Come per la crisi del debito pubblico, anche la crisi climatica viene raccontata come un’oggettiva emergenza, rispetto alla quale siamo tutti parimenti responsabili e condividiamo tutti lo stesso destino.

È così che l’angoscia di fronte ad un incerto futuro dell’uomo della strada trova rispecchiamento nelle parole pronunciate a Davos da James Dimon, amministratore delegato di JP Morgan Chase, una delle più potenti banche del pianeta: «Il cambiamento climatico è una sfida globale che ha presentato, e continuerà a presentare, rischi per le imprese e per le comunità in tutto il mondo».

Peccato che, dagli accordi di Parigi del 2015 sulla riduzione dei gas serra, l’uomo della strada abbia continuato a cercare di sbarcare il lunario, mentre la banca di James Dimon abbia investito sulle industrie di combustibili fossili qualcosa come 195.633 miliardi di dollari.

Peraltro, in buona compagnia, visto che, secondo il rapporto «It’s the finance sector, stupid!» di Greenpeace International, l’insieme delle 24 banche più grandi del pianeta ha complessivamente investito sui combustibili fossili ben 1.400 miliardi di dollari.
Se a questo aggiungiamo i 26 miliardi di dollari investiti sui fossili da tre grandi fondi pensione (Ontario Teacher’s Pension Plan, Canada Pension Plan Investment Board e PensionDanmark) e le coperture fornite ai flussi di denaro dai colossi assicurativi (AIG, Prudential, Sompo, Tokio Marine e Lloyd’s), il quadro, comunque incompleto, risulta più che evidente: se anche fossimo tutti sulla stessa barca, c’è qualcuno al ponte di comando che macina profitti giganteschi cercando di farla affondare.

E se quel qualcuno, improvvisamente, propone la svolta ’verde e sostenibile’ il minimo che bisognerebbe fare è guardarsi alle spalle.

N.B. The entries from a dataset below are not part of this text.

(** One event takes a page in state [ph] to a page in state
    [phase_after ph ev]. *)
Lemma phase_step s0 ph ev s :
  in_phase s0 ph s → in_phase s0 (phase_after ph ev) (state_of (deliver ev s)).
Proof.
  intros Hin.
  assert (∀ s', controller s' = controller s → posts_rows s' = posts_rows s →
                in_phase s0 ph s') as Hsame.
  { intros s' Hc Hr. by eapply in_phase_controller. }
  destruct ev as [| | | |r| |href|e|].
  - (* DOMContentLoaded *)
    unfold deliver. destruct (loaded s) eqn:Hl.
    { replace (phase_after ph DOMContentLoaded) with ph; [done|].
      destruct ph; try done. destruct Hin as [[= Hl' _ _ _] _]. congruence. }
    destruct ph; cbn [phase_after].
    + destruct Hin as [[= _ Hs Hf Hm] Hr]. unfold invoke, state_of.
      destruct (pendingLogin_controller (set_loaded true s)) as [Hc Hp].
      split; [|by rewrite Hp]. rewrite Hc. simpl. by rewrite Hf, Hm.
    + destruct Hin as [[= Hl' _ _ _] _]. congruence.
    + destruct Hin as [[= Hl' _ _ _] _]. congruence.
    + destruct Hin as [Hl' _]. congruence.
  - (* CanPost *)
    unfold deliver. destruct (session_callbacks s) as [[[c1 c2] c3]|] eqn:Hs.
    2:{ replace (phase_after ph CanPost) with ph; [done|].
        destruct ph; try done. destruct Hin as [[= _ Hs' _ _] _]. unfold wired in *. congruence. }
    destruct ph; cbn [phase_after].
    + destruct Hin as [[= _ Hs' _ _] _]. unfold wired in *. congruence.
    + destruct Hin as [[= Hl Hs' Hf Hm] Hr].
      rewrite Hs in Hs'. unfold wired in Hs'. injection Hs' as -> -> ->.
      simpl. rewrite Hl, Hf. repeat split; try done. by repeat constructor.
    + destruct Hin as [[= _ Hs' _ _] _]. unfold wired in *. congruence.
    + destruct Hin as (_ & Hs' & _). congruence.
  - (* LoginRequired *)
    unfold deliver. destruct (session_callbacks s) as [[[c1 c2] c3]|] eqn:Hs.
    2:{ replace (phase_after ph LoginRequired) with ph; [done|].
        destruct ph; try done. destruct Hin as [[= _ Hs' _ _] _]. unfold wired in *. congruence. }
    destruct ph; cbn [phase_after].
    + destruct Hin as [[= _ Hs' _ _] _]. unfold wired in *. congruence.
    + destruct Hin as [[= Hl Hs' Hf Hm] Hr].
      rewrite Hs in Hs'. unfold wired in Hs'. injection Hs' as -> -> ->.
      simpl. unfold controller. simpl. by rewrite Hl, Hf.
    + destruct Hin as [[= _ Hs' _ _] _]. unfold wired in *. congruence.
    + destruct Hin as (_ & Hs' & _). congruence.
  - (* SessionError *)
    unfold deliver. destruct (session_callbacks s) as [[[c1 c2] c3]|] eqn:Hs.
    2:{ replace (phase_after ph SessionError) with ph; [done|].
        destruct ph; try done. destruct Hin as [[= _ Hs' _ _] _]. unfold wired in *. congruence. }
    destruct ph; cbn [phase_after].
    + destruct Hin as [[= _ Hs' _ _] _]. unfold wired in *. congruence.
    + destruct Hin as [[= Hl Hs' Hf Hm] Hr].
      rewrite Hs in Hs'. unfold wired in Hs'. injection Hs' as -> -> ->.
      simpl. unfold controller. simpl. by rewrite Hl, Hf.
    + destruct Hin as [[= _ Hs' _ _] _]. unfold wired in *. congruence.
    + destruct Hin as (_ & Hs' & _). congruence.
  - (* PostsResponse *)
    replace (phase_after ph (PostsResponse r)) with ph by (by destruct ph).
    unfold deliver. destruct (fetch_callbacks s) as [|c cs] eqn:Hcs; [done|].
    destruct ph; try (destruct Hin as [[= _ _ Hf _] _]; congruence).
    destruct Hin as (Hl & Hs & Hm & Hf).
    rewrite Hcs in Hf. apply Forall_cons in Hf as [<- Hf].
    unfold invoke.
    destruct (postCompleted_frame r (set_fetch_callbacks cs s)) as [[= Hl' Hs' Hf' Hm'] _].
    cbn [in_phase]. rewrite Hl', Hs', Hf', Hm'. done.
  - (* PostsNoResponse *)
    replace (phase_after ph PostsNoResponse) with ph by (by destruct ph).
    unfold deliver, state_of.
    destruct ph.
    + destruct Hin as [[= Hl Hs Hf Hm] Hr]. apply Hsame; [|done].
      unfold controller. simpl. by rewrite Hf.
    + destruct Hin as [[= Hl Hs Hf Hm] Hr]. apply Hsame; [|done].
      unfold controller. simpl. by rewrite Hf.
    + destruct Hin as [[= Hl Hs Hf Hm] Hr]. apply Hsame; [|done].
      unfold controller. simpl. by rewrite Hf.
    + destruct Hin as (Hl & Hs & Hm & Hf). repeat split; try done.
      simpl. destruct (fetch_callbacks s); [done|]. by apply Forall_cons in Hf as [_ Hf].
  - replace (phase_after ph (ClickViewLink href)) with ph by (by destruct ph).
    destruct (deliver_click_controller href s). by apply Hsame.
  - replace (phase_after ph (WindowMessage e)) with ph by (by destruct ph).
    destruct (deliver_message_controller e s). by apply Hsame.
  - replace (phase_after ph ClickMessageLinkButton) with ph by (by destruct ph).
    destruct (deliver_button_controller s). by apply Hsame.
Qed.

Lemma fresh_unloaded s : fresh s = true → in_phase s Unloaded s.
Proof.
  unfold fresh. rewrite !andb_true_iff, !negb_true_iff, !bool_decide_eq_true.
  intros (((((Hl & Hs) & Hf) & _) & _) & _).
  simpl. unfold controller. by rewrite Hl, Hs, Hf.
Qed.

(** Whatever is delivered, the page is in one of the four states. *)
Lemma run_phase s0 ph evs s :
  in_phase s0 ph s → in_phase s0 (foldl phase_after ph evs) (run evs s).
Proof.
  revert ph s. induction evs as [|ev evs IH]; intros ph s Hin; [done|].
  simpl. apply IH. by apply phase_step.
Qed.

End Controller.

(** ** The preview iframe *)

Section Preview.

Context `{Collaborators}.

Lemma setAttribute_other name value e :
  name ≠ "style" →
  Dom.setAttribute name value e
  = Dom.mkElement (Dom.node e) (Dom.tagName e)
      (<[name:=value]> (Dom.attributes e)) (Dom.style e).
Proof. intros Hn. unfold Dom.setAttribute. by rewrite decide_False. Qed.

Lemma setAttribute_style value e :
  Dom.setAttribute "style" value e
  = Dom.mkElement (Dom.node e) (Dom.tagName e) (Dom.attributes e)
      (Dom.declarations value).
Proof. reflexivity. Qed.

Un esempio per tutti riguarda il più grande fondo d’investimento del mondo, BlackRock, il cui valore di asset gestiti ha superato i 7.000 miliardi di dollari.
Sempre a Davos, l’Ad Larry Flink, dichiarando la finanza come migliore amica di Greta, ha promesso un’inversione di rotta e ha annunciato un investimento di 100 milioni di dollari (sic). Peccato che, nel frattempo, BlackRock finanzi le energie fossili per 87 miliardi di dollari e che, assieme alle sue due “sorelle” della speculazione finanziaria, Vanguard e State Street, abbia raggiunto i 300 miliardi di dollari di investimenti su carbone, petrolio e gas.

Come appare evidente, i grandi interessi finanziari, dopo aver assunto per decenni l’ambiente come condizione, gratuita e infinita, del processo di valorizzazione economica, sono passati da tempo -e ora più che mai- a considerarlo come elemento diretto della produzione di profitti.

Dal capitalismo grigio che utilizzava la natura gratuitamente a monte, con l’estrazione di materie prime, e a valle, con lo smaltimento dei rifiuti, stiamo passando al capitalismo verde che mette direttamente l’ambiente -e la sua finta salvaguardia- al centro della valorizzazione economica.

E’ per favorire questo processo che persino la rigidissima Unione Europea, che sulla trappola del debito ha costruito il suo telaio, improvvisamente scopre che il patto di stabilità potrebbe essere rivisto, escludendo dallo stesso gli investimenti «verdi».

La crisi climatica non è un meteorite giunto a noi dallo spazio, ma il frutto di un sistema economico fondato, in una prima fase, sulla produzione indotta di bisogni e sulla sovrapproduzione di merci destinate a “soddisfarli” e, in una seconda fase, sulla finanziarizzazione dell’economia, della società, della vita e della natura.

Di crisi climatica ne parlano gli indegni e ne parlano gli indignati. Occorre scegliere da che parte stare.